I’ve deepened my walk with the Lord more & more. THAT has made the biggest difference of all.
Around lunchtime today, my family will gather in my grandmother’s living room & join hands. It will be as hot as a North Carolina summer day in there from all the body heat & we will share what we’re thankful for. This typically creates anxiety for me, as all eyes will be on me when it’s my turn. I take many deep breaths as the time for me to share comes closer. I steady my insides as best I can. I try my best not to say the cliche things, like family, health & freedom, although I am incredibly thankful for those things.

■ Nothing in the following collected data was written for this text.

(** C23: a block cannot be given back.  When every region has fewer than ten
  orders and served fewer than 30 blocks so far, one block of [allocPhys] followed
  by [freePhys] of the address it returned faults: [freeBit] walks the parents up
  to order 9 and follows the null bitmap of the first order that the region does
  not have. *)
Theorem alloc_then_free_faults bytes type flags s p actual s' :
(∀ i r, nthZ (region s) i = Some r → ∃ k, light k r) →
(∀ i j ri rj, nthZ (region s) i = Some ri → nthZ (region s) j = Some rj → i ≠ j →
   limit ri < base rj ∨ limit rj < base ri) →
bytes <= ORDER_MIN_BLOCK_SIZE → allocPhys bytes type flags s = Ok (p, actual) s' →
freePhys p s' = Fault OutOfBounds.
Proof.
intros Hlight Hdis Hbytes (i & r & r' & Hi & _ & Ha & _ & ->)%allocPhys_inv.
rewrite order_for_cases, Z.geb_leb, leb_true in Ha by done. destruct (Hlight i r Hi) as [k Hk].
destruct (light_alloc k r p r' Hk Ha) as (-> & Eb & El & Hl & n & ws & H0).
destruct Hk as [_ _ Hk _ (Hb1 & Hb2 & Hb3) Hlim]. pose proof (nthZ_Some _ _ _ Hi) as Hir.
unfold ORDER_MIN_BLOCK_SIZE in *. set (p := base r + k * 0x4000) in *.
assert (IS_UNALIGNED p = false) as Ep.
{ unfold IS_UNALIGNED. change 0xFFF with (Z.ones 12). rewrite Z.land_ones by lia.
  assert (p mod 2 ^ 12 = 0) as -> by (unfold p; change (2 ^ 12) with 4096; zlia). done. }
set (s1 := set_buddyLock 1 (set_region (updZ (region s) i r') s)).
assert (find_from (λ r, (p >=? base r) && (p <=? limit r)) (region s1) 0 = Some (0 + i)) as Ef.
{ change (region s1) with (updZ (region s) i r'). apply (find_from_unique _ _ 0 i r'); [by apply nthZ_updZ_eq| |].
  - rewrite Eb, El, Z.geb_leb, !leb_true by lia. done.
  - intros j y Hj [Hy1 Hy2]%andb_prop. destruct (decide (j = i)) as [|Hne]; [done|].
    rewrite nthZ_updZ_ne in Hj by lia. rewrite Z.geb_leb in Hy1.
    destruct (Hdis i j r y Hi Hj ltac:(done)); lia. }
unfold freePhys. rewrite Ep. rewrite (bind_ok _ _ _ tt s1); [|reflexivity].
rewrite (bind_ok get _ s1 s1 s1 eq_refl), Ef, Z.add_0_l.
pose proof (nthZ_updZ_eq _ _ r' Hir) as Hn.
rewrite (bind_ok _ _ s1 r' s1); [|unfold array_get; cbn [region s1 set_region set_buddyLock]; by rewrite Hn].
apply bind_fault. unfold on_region. rewrite (bind_ok get _ s1 s1 s1 eq_refl).
rewrite (bind_ok _ _ s1 r' s1); [|unfold array_get; cbn [region s1 set_region set_buddyLock]; by rewrite Hn].
assert (ORDER_ADDRESS_TO_BIT p (base r') = k) as ->.
{ unfold ORDER_ADDRESS_TO_BIT, ORDER_MIN_BLOCK_SIZE. rewrite Eb. unfold p.
  replace (base r + k * 0x4000 - base r) with (k * 0x4000) by lia. rewrite u64_id by lia. by apply Z.div_mul. }
unfold ORDER_GET_IDX_FROM_BIT. rewrite Z.div_small, u8_id by lia.
rewrite (freeBit_fault r' n (k + 1) (Z.ones (k + 1)) ws k Hl H0 Hk); [done|].
apply Z.ones_spec_high. lia.
Qed.
End free.

(** ** Witnesses on the region of 128 blocks *)

Lemma region128_light : light 0 region128.
Proof.
  split; [apply region128_wf| |done| |done|done].
  - split; [done| |by eexists]. intros o Ho. change (ordern region128) with 8 in Ho.
    assert (o = 1 ∨ o = 2 ∨ o = 3 ∨ o = 4 ∨ o = 5 ∨ o = 6 ∨ o = 7) as Hc by lia.
    repeat destruct Hc as [->|Hc]; [..|subst o]; eexists _, _, _; split_and!; try done;
      intros j _; apply Z.bits_0.
  - exists 128, [0]. split; [by vm_compute|done].
Qed.

Definition pmm128_one : pmm := Eval vm_compute in
  match allocPhys 0x4000 0 0 pmm128 with Ok _ s => s | Fault _ => pmm0 end.

Lemma pmm128_region i r : nthZ (region pmm128) i = Some r → i = 0 ∧ r = region128.
Proof.
  intros Hi. pose proof (nthZ_Some _ _ _ Hi) as Hr. change (Z.of_nat (length (region pmm128))) with 1 in Hr.
  assert (i = 0) as -> by lia. split; [done|]. by injection Hi as <-.
Qed.

Lemma alloc_then_free_faults_witness : freePhys 0x100000 pmm128_one = Fault OutOfBounds.
Proof.
  apply (alloc_then_free_faults 0x4000 0 0 pmm128 0x100000 0x4000 pmm128_one).
  - intros i r Hi. exists 0. destruct (pmm128_region i r Hi) as [_ ->]. apply region128_light.
  - intros i j ri rj Hi Hj Hne. destruct (pmm128_region i ri Hi) as [-> _], (pmm128_region j rj Hj) as [-> _].
    done.
  - done.
  - by vm_compute.
Defined.

(** The region after its first block was given back: order 7 stays full. *)
Definition region128_freed : memRegion := Eval vm_compute in
  match freeBit 0 0 0 region128_used with Ok _ r => r | Fault _ => memRegion0 end.

Lemma free_keeps_used_witness : allocRegion 7 region128_freed = Ok MEMORY_ALLOCATION_FAILED region128_freed.
Proof.
  apply (free_keeps_used region128_used region128_freed 7 (MemOrder 1 2 (Some [1]))); [done|done|].
  apply rtc_once. exists 0, 0, 0. by vm_compute.
Defined.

So what will I say this year?
More & more, I feel compelled to share that I’m thankful for my thorn… all that creates a deeper need in me for the Lord… which is mainly my complicated family situation. The Lord has taught me this year to stop praying for the situation to be fixed. It’s not that I don’t want everything to be fixed… I certainly do. I want the pain to stop, to go away. I want restored relationships. I don’t believe it is wrong to want those things, but I realized something new about how that’s going to happen. Restoration & healing will not happen until our hearts are in a love-relationship with Jesus with an understanding of our calling as “little Christs.” My prayer for my family is that Jesus would make us more like Him, that He would heal our hearts as individuals. I have faith that our individual healings would lead to an overall healing.

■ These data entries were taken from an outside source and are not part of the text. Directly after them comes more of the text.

(* ===== verification/HeapClients.v ===== *)
(** * The heap's clients on the real heap

    The clients' theorems are proved against the interface of [Heap]; here they
    are instantiated with the heap of kmalloc.c and run on concrete memory. *)

From S2P Require Import Prelude Kmonad Mem Libc Heap Kmalloc KmallocFacts KmallocHeap KmallocProps Dstack Hashtable HashtableProps HashtableRep.

(** ** [memcpy] into a heap block *)

Section copy.
Context `{VmemOps} (lo hi : Z).

(** copying [z] bytes into a block of [z] bytes, as [hashtableInsert] and
  [krealloc] do, overwrites the block's redzone: freeing the block panics unless
  the byte after the source happens to be 0xFE. *)
Theorem memcpy_block_breaks_redzone s L p z src :
heap_inv lo hi s L → L !! p = Some z → src + z < p ∨ p + z < src →
mbyte (memory s) (src + z) ≠ 0xFE →
wp (memcpy p src z) (λ _ s', kfree_ p s' = Fault (Panic "Corrupted redzone")) s.
Proof.
intros HI HL Hd Hb. destruct (heap_inv_live lo hi s L p z HI HL) as (Hp & Hz & _).
destruct (mbyte_memcpy_loop (Z.to_nat z) p src s) as (m' & E & Hm); [lia|].
unfold memcpy. wp_step. eapply wp_eq; [exact E|]. wp_step.
destruct HI as [Hk HI]. assert (mbyte m' (p + z) = mbyte (memory s) (src + z)) as Eb.
{ rewrite Hm, decide_True by lia. f_equal. lia. }
(* [memcpy] also changes the block's own bytes: start from the memory after it. *)
set (s1 := set_memory (store 1 m' (p + z) 0xFE) s).
assert (same_on (λ a, ¬ (p + 1 <= a < p + z)) (memory s) (memory s1)) as Hs1.
{ intros a Ha. cbn [memory s1 set_memory]. rewrite mbyte_store_1. case_decide as Ea.
  - subst a. symmetry. destruct HI as (l & HLy & Hv). apply Hv in HL as (b & Hb' & -> & ->).
    apply elem_of_tail_split in Hb' as (l1 & c & l2 & ->).
    pose proof (layout_seg _ _ _ _ HLy) as Hs.
    apply seg_app in Hs as (mid & _ & _ & _ & _ & [_ Hrz] & _).
    change 8%nat with (1 + 7)%nat in Hrz. rewrite load_app, load_1 in Hrz.
    pose proof (mbyte_range (memory s) (ba b + 32 + bz b)). unfold KHEAP_REDZONE_MAGIC in Hrz.
    change (256 ^ Z.of_nat 1) with 256 in Hrz. change (u8 0xFE) with 0xFE. lia.
  - rewrite Hm. by rewrite decide_False by lia. }
assert (heap_inv lo hi s1 L) as HI1.
{ eapply (heap_inv_frame lo hi s s1 L); [by split|done|]. intros a [_ Ha]. apply Hs1.
  intros Hr. apply Ha. exists p, z. split; [done|lia]. }
apply (kfree_corrupted lo hi s1 _ L p z HI1 HL); [|done|].
- intros a Ha. cbn [memory s1 set_memory]. rewrite mbyte_store_1. by rewrite decide_False by lia.
- cbn [memory set_memory]. change 8%nat with (1 + 7)%nat. rewrite load_app, load_1, Eb.
  pose proof (mbyte_range (memory s) (src + z)). unfold KHEAP_REDZONE_MAGIC.
  change (256 ^ Z.of_nat 1) with 256. lia.
Qed.
End copy.

#[local] Existing Instance no_vmem.
#[local] Instance ops8k : HeapOps := @kheap_ops no_vmem 205.
#[local] Instance laws8k : HeapLaws :=
  @kheap_laws no_vmem 0x10000 0x12000 205 ltac:(lia).

(** A stack of ten items on the 8 KiB heap. *)
Definition heap_stack : machine :=
  match createDstack 80 heap8k with Ok _ s => s | Fault _ => machine0 end.
Definition live_stack : gmap Z Z := {[0x10090 := 80; 0x10048 := 32]}.

Lemma heap_stack_inv : Heap.heap_inv heap_stack live_stack.
Proof.
  split; [done|]. exists [HBlk 0x10000 0 0; HBlk 0x10028 32 0; HBlk 0x10070 80 7960].
  split.
  - split; [done|done|repeat split; by vm_compute|done..|by repeat constructor].
  - intros p z. unfold live_stack. rewrite lookup_insert_Some, lookup_singleton_Some. cbn [tail].
    split.
    + intros [[<- <-]|(Hne & <- & <-)].
      * exists (HBlk 0x10070 80 7960). split; [right; left|done].
      * exists (HBlk 0x10028 32 0). split; [left|done].
    + intros (b & Hb & -> & ->). apply elem_of_cons in Hb as [->|Hb%list_elem_of_singleton].
      * right. cbn. split_and!; [lia|done|done].
      * subst b. by left.
Qed.

Lemma heap_stack_rep : dstack_rep (memory heap_stack) 0x10048 0x10090 80 [].
Proof. split; [by vm_compute..|by intros i x|done|left; done|done]. Qed.

Lemma push_pop_lifo_witness :
  wp (pushStack 0x10048 7) (λ _ s1,
      dstack_rep (memory s1) 0x10048 0x10090 80 ([] ++ [7]) ∧ Heap.heap_inv s1 live_stack ∧
    wp (popStack 0x10048) (λ r s2, r = (7, true) ∧
      dstack_rep (memory s2) 0x10048 0x10090 80 [] ∧ Heap.heap_inv s2 live_stack) s1) heap_stack.
Proof.
  apply (push_pop_lifo heap_stack live_stack 0x10048 0x10090 80 [] 7);
    [apply heap_stack_inv|done|apply heap_stack_rep|done|done].
Defined.

(** Ten items pushed. *)
Definition heap_stack_full : machine :=
  match (for_range 0 10 (pushStack 0x10048)) heap_stack with Ok _ s => s | Fault _ => machine0 end.

Lemma pushStack_full_deadlocks_witness : pushStack 0x10048 10 heap_stack_full = Fault Spin.
Proof.
  apply (pushStack_full_deadlocks heap_stack_full 0x10048 0x10090 80 (seqZ 0 10)); [|done].
  split; [by vm_compute..| |done|left; done|done].
  intros i x. do 10 (destruct i as [|i]; [intros [= <-]; by vm_compute|]). done.
Defined.

Lemma heap8k_inv : Heap.heap_inv heap8k ∅.
Proof.
  split; [done|]. exists [HBlk 0x10000 0 0x1FD8]. split; [apply heap8k_layout|].
  intros p z. rewrite lookup_empty. split; [done|]. by intros (b & Hb%not_elem_of_nil & _).
Qed.

Lemma createDstack_empty_witness :
  wp (createDstack 80) (λ stk s', ∃ b, dstack_rep (memory s') stk b 80 [] ∧
    Heap.heap_inv s' (<[b := 80]> (<[stk := 32]> ∅)) ∧
    (∅ : gmap Z Z) !! stk = None ∧ (∅ : gmap Z Z) !! b = None) heap8k.
Proof.
  apply (createDstack_empty heap8k ∅ 80); [apply heap8k_inv| |done|].
  - exists [HBlk 0x10000 0 0x1FD8]. split; [apply heap8k_layout|by constructor].
  - intros p s' E. exists [HBlk 0x10000 0 0; HBlk 0x10028 32 8080].
    assert (s' = match kmalloc 32 heap8k with Ok _ s => s | Fault _ => machine0 end) as ->
      by by rewrite E.
    split; [|by right; left].
    split; [done|done|repeat split; by vm_compute|done..|by repeat constructor].
Defined.

Lemma memcpy_block_breaks_redzone_witness :
  wp (memcpy 0x10048 0x400 100) (λ _ s', kfree_ 0x10048 s' = Fault (Panic "Corrupted redzone"))
    heap8k_1.
Proof.
  apply (memcpy_block_breaks_redzone 0x10000 0x12000 heap8k_1 live1 0x10048 100 0x400);
    [apply heap8k_1_inv|done|left; lia|by vm_compute].
Defined.

(** ** Hash tables in memory *)

(** A table at 0x100 with one bucket at 0x200 that holds the key "a" (at 0x300)
    with data 5; 0x310 holds the key "b". *)
Definition table1 : machine :=
  set_memory (fold_left (λ m '(n, a, v), store n m a v)
    [(8%nat, 0x100, 0x200); (2%nat, 0x108, 1); (8%nat, 0x200, 0x300); (8%nat, 0x208, 1);
     (8%nat, 0x218, 5); (1%nat, 0x300, 97); (1%nat, 0x310, 98)] ∅) machine0.
(** The same table with a second bucket, for the key "b", chained to the first. *)
Definition table2 : machine :=
  set_memory (fold_left (λ m '(n, a, v), store n m a v)
    [(8%nat, 0x220, 0x400); (8%nat, 0x400, 0x310); (8%nat, 0x408, 1); (8%nat, 0x418, 6)]
    (memory table1)) machine0.

Lemma hashData_polynomial_witness :
  let key := bytes_at (memory table1) 0x300 (Z.to_nat 1) in
  hashData 0x300 1 7 table1 = Ok (polynomial key mod 2 ^ 64 mod 7) table1 ∧
  0 <= polynomial key mod 2 ^ 64 mod 7 < 7 ∧
  (∀ z hash' s', bytes_at (memory s') hash' (z + length key) = replicate z 0 ++ key →
     hashData hash' (Z.of_nat (z + length key)) 7 s' = Ok (polynomial key mod 2 ^ 64 mod 7) s').
Proof. apply (hashData_polynomial 0x300 1 7 table1). lia. Defined.

(** Fetching "b" finds the data of "a". *)
Lemma fetch_lone_bucket_ignores_key_witness :
  hashtableFetch 5 0x100 0x310 1 0x500 table1 =
    Ok true (set_memory (store 8 (memory table1) 0x500
      (hb_data (read_bucket (memory table1) (home (memory table1) 0x100 0x310 1)))) table1).
Proof. apply (fetch_lone_bucket_ignores_key 5 0x100 0x310 1 0x500 table1); by vm_compute. Defined.

(** After "b" was chained, "a" is not found. *)
Lemma fetch_chained_bucket_skips_head_witness :
  hashtableFetch 2 0x100 0x300 1 0x500 table2 = Ok false table2.
Proof.
  apply (fetch_chained_bucket_skips_head 0 0x100 0x300 1 0x500 table2 0);
    [by vm_compute|by vm_compute|by vm_compute|by vm_compute|lia|lia|by vm_compute].
Defined.

(** [table1] beside the 8 KiB heap. *)
Definition heap_table1 : machine :=
  set_memory (fold_left (λ m '(n, a, v), store n m a v)
    [(8%nat, 0x100, 0x200); (2%nat, 0x108, 1); (8%nat, 0x200, 0x300); (8%nat, 0x208, 1);
     (8%nat, 0x218, 5); (1%nat, 0x300, 97); (1%nat, 0x310, 98)] (memory heap8k)) heap8k.

Lemma heap_table1_layout : layout 0x10000 0x12000 heap_table1 [HBlk 0x10000 0 0x1FD8].
Proof. split; [done|done|repeat split; by vm_compute|done..|constructor]. Qed.

Lemma heap_table1_inv : Heap.heap_inv heap_table1 ∅.
Proof.
  split; [done|]. exists [HBlk 0x10000 0 0x1FD8]. split; [apply heap_table1_layout|].
  intros p z. rewrite lookup_empty. split; [done|]. by intros (b & Hb%not_elem_of_nil & _).
Qed.

Lemma heap_table1_apart x a :
  x = 0x200 ∨ x ∈ [(0x200, ([97], 5) : entry)].*1 → x <= a < x + 40 →
  ¬ (0x100 <= a < 0x100 + 16) ∧ ¬ (0x310 <= a < 0x310 + Z.of_nat 1) ∧
  ∀ y : Z * entry, y ∈ [(0x200, ([97], 5) : entry)] →
    (y.1 ≠ x → ¬ node_area (memory heap_table1) y a) ∧
    ¬ (load 8 (memory heap_table1) y.1 <= a <
         load 8 (memory heap_table1) y.1 + Z.of_nat (length y.2.1)).
Proof.
  intros Hx Ha. assert (x = 0x200) as -> by by destruct Hx as [|?%list_elem_of_singleton].
  split_and!; [lia..|]. intros y ->%list_elem_of_singleton. cbn [fst snd].
  replace (load 8 (memory heap_table1) 0x200) with 0x300 by (by vm_compute).
  split; [done|]. cbn [length]. lia.
Qed.

Lemma heap_table1_insertable :
  insertable heap_table1 ∅ 0x100 0x310 1 [(0x200, ([97], 5))].
Proof.
  assert (home (memory heap_table1) 0x100 0x310 (Z.of_nat 1) = 0x200) as Eh by by vm_compute.
  split; rewrite ?Eh.
  - exact heap_table1_inv.
  - exists [HBlk 0x10000 0 0x1FD8]. split; [exact heap_table1_layout|by constructor].
  - by vm_compute.
  - done.
  - split; [done|]. split; [|exact I]. split; by vm_compute.
  - split; lia.
  - intros a Ha. right. unfold arena, laws8k, kheap_laws.
    assert (load 8 (memory heap_table1) 0x200 = 0x300) as E3 by by vm_compute.
    destruct Ha as [?|[?|[?|(x & ->%list_elem_of_singleton & [Hk|Hk])]]]; cbn [fst snd length] in *;
      rewrite ?E3 in *; blia.
  - exact heap_table1_apart.
  - apply NoDup_singleton.
Qed.

(** "b" is stored behind "a" and found. *)
Lemma insert_fetch_roundtrip_witness :
  wp (hashtableInsert 5 0x100 6 0x310 (Z.of_nat 1) 0 false) (λ _ s1,
    inserted heap_table1 ∅ 0x100 0x310 1 [(0x200, ([97], 5))] 6 s1 ∧
    hashtableFetch 5 0x100 0x310 (Z.of_nat 1) 0x500 s1 =
      Ok true (set_memory (store 8 (memory s1) 0x500 6) s1)) heap_table1.
Proof.
  apply (insert_fetch_roundtrip 5 heap_table1 ∅ 0x100 0x310 1 [(0x200, ([97], 5))] 6 0 false 0x500);
    [apply heap_table1_insertable|done|done|done|simpl; lia|constructor].
Defined.

(** An empty table of one bucket on the heap, the keys "a" and "b" at 0x300 and 0x310. *)
Definition heap_table : machine :=
  match hashtableCreate 1 heap8k with
  | Ok _ s => set_memory (store 1 (store 1 (memory s) 0x300 97) 0x310 98) s
  | Fault _ => machine0
  end.
Definition live_table : gmap Z Z := {[0x10080 := 40; 0x10048 := 16]}.
Definition two_keys : list (Z * nat * Z) := [(0x300, 1%nat, 5); (0x310, 1%nat, 6)].
Definition key_bytes (a : Z) : Prop := 0x300 <= a < 0x320.

Lemma heap_table_layout :
  layout 0x10000 0x12000 heap_table [HBlk 0x10000 0 0; HBlk 0x10028 16 0; HBlk 0x10060 40 8016].
Proof. split; [done|done|repeat split; by vm_compute|done..|by repeat constructor]. Qed.

Lemma heap_table_inv : Heap.heap_inv heap_table live_table.
Proof.
  split; [done|]. eexists. split; [apply heap_table_layout|].
  intros p z. unfold live_table. rewrite lookup_insert_Some, lookup_singleton_Some. cbn [tail]. split.
  - intros [[<- <-]|(Hne & <- & <-)].
    + exists (HBlk 0x10060 40 8016). split; [right; left|done].
    + exists (HBlk 0x10028 16 0). split; [left|done].
  - intros (b & Hb & -> & ->). apply elem_of_cons in Hb as [->|Hb%list_elem_of_singleton].
    + right. cbn. split_and!; [lia|done|done].
    + subst b. by left.
Qed.

Lemma heap_table_rep :
  table_rep key_bytes (memory heap_table) live_table 0x10048 0x10080 1 (λ _, []) [].
Proof.
  split.
  1,2: done. 1: lia. 1,2: by vm_compute.
  - intros i Hi. assert (i = 0) as -> by lia. by vm_compute.
  - done.
  - intros i x _ Hx%elem_of_nil. done.
  - constructor.
  - intros i j x _ _ _ Hx%elem_of_nil. done.
  - intros i x a _ Hx%elem_of_nil. done.
Qed.

Lemma key_bytes_outside a : key_bytes a → ¬ arena a.
Proof. unfold key_bytes, arena, laws8k, kheap_laws. blia. Qed.

Lemma two_keys_ok : Forall (key_ok key_bytes (memory heap_table)) two_keys.
Proof.
  unfold two_keys, key_ok, key_at, key_bytes. repeat (constructor; [cbn [fst snd]; split_and!; done || lia|]).
  constructor.
Qed.

(** "b" is found behind "a", and "a" no longer. *)
Lemma hashtable_refines_entries_witness :
  wp (insert_all 5 0x10048 two_keys) (λ _ s', ∀ hash n out, Z.of_nat n < 2 ^ 32 →
    hashtableFetch 5 0x10048 hash (Z.of_nat n) out s' =
    match table_lookup 1 ([] ++ entries_at (memory heap_table) two_keys) (bytes_at (memory s') hash n) with
    | None => Ok false s'
    | Some d => Ok true (set_memory (store 8 (memory s') out d) s')
    end) heap_table ∧
  table_lookup 1 (entries_at (memory heap_table) two_keys) [98] = Some 6 ∧
  table_lookup 1 (entries_at (memory heap_table) two_keys) [97] = None.
Proof.
  split; [|by vm_compute].
  apply (hashtable_refines_entries key_bytes key_bytes_outside 5 0x10048 0x10080 1 two_keys heap_table live_table (λ _, []) []);
    [apply heap_table_inv|apply heap_table_rep|apply two_keys_ok| |simpl; lia].
  eexists. split; [apply heap_table_layout|]. right. right. left. cbn. lia.
Defined.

So, my thorn. It hurts every day. Some days, I wish it away. I’m ashamed of all the days I beg for a pain-free life. Those days are the days I’m trying to carry it myself.
The other days… the Jesus-carrying-me days… I am grateful for “the waves that throw me up against the Rock of Ages.”
My pain being an avenue for the Lord’s pursuit of me is one of THE greatest gifts given to me in my life. Oh, that I am worthy of His pursuit.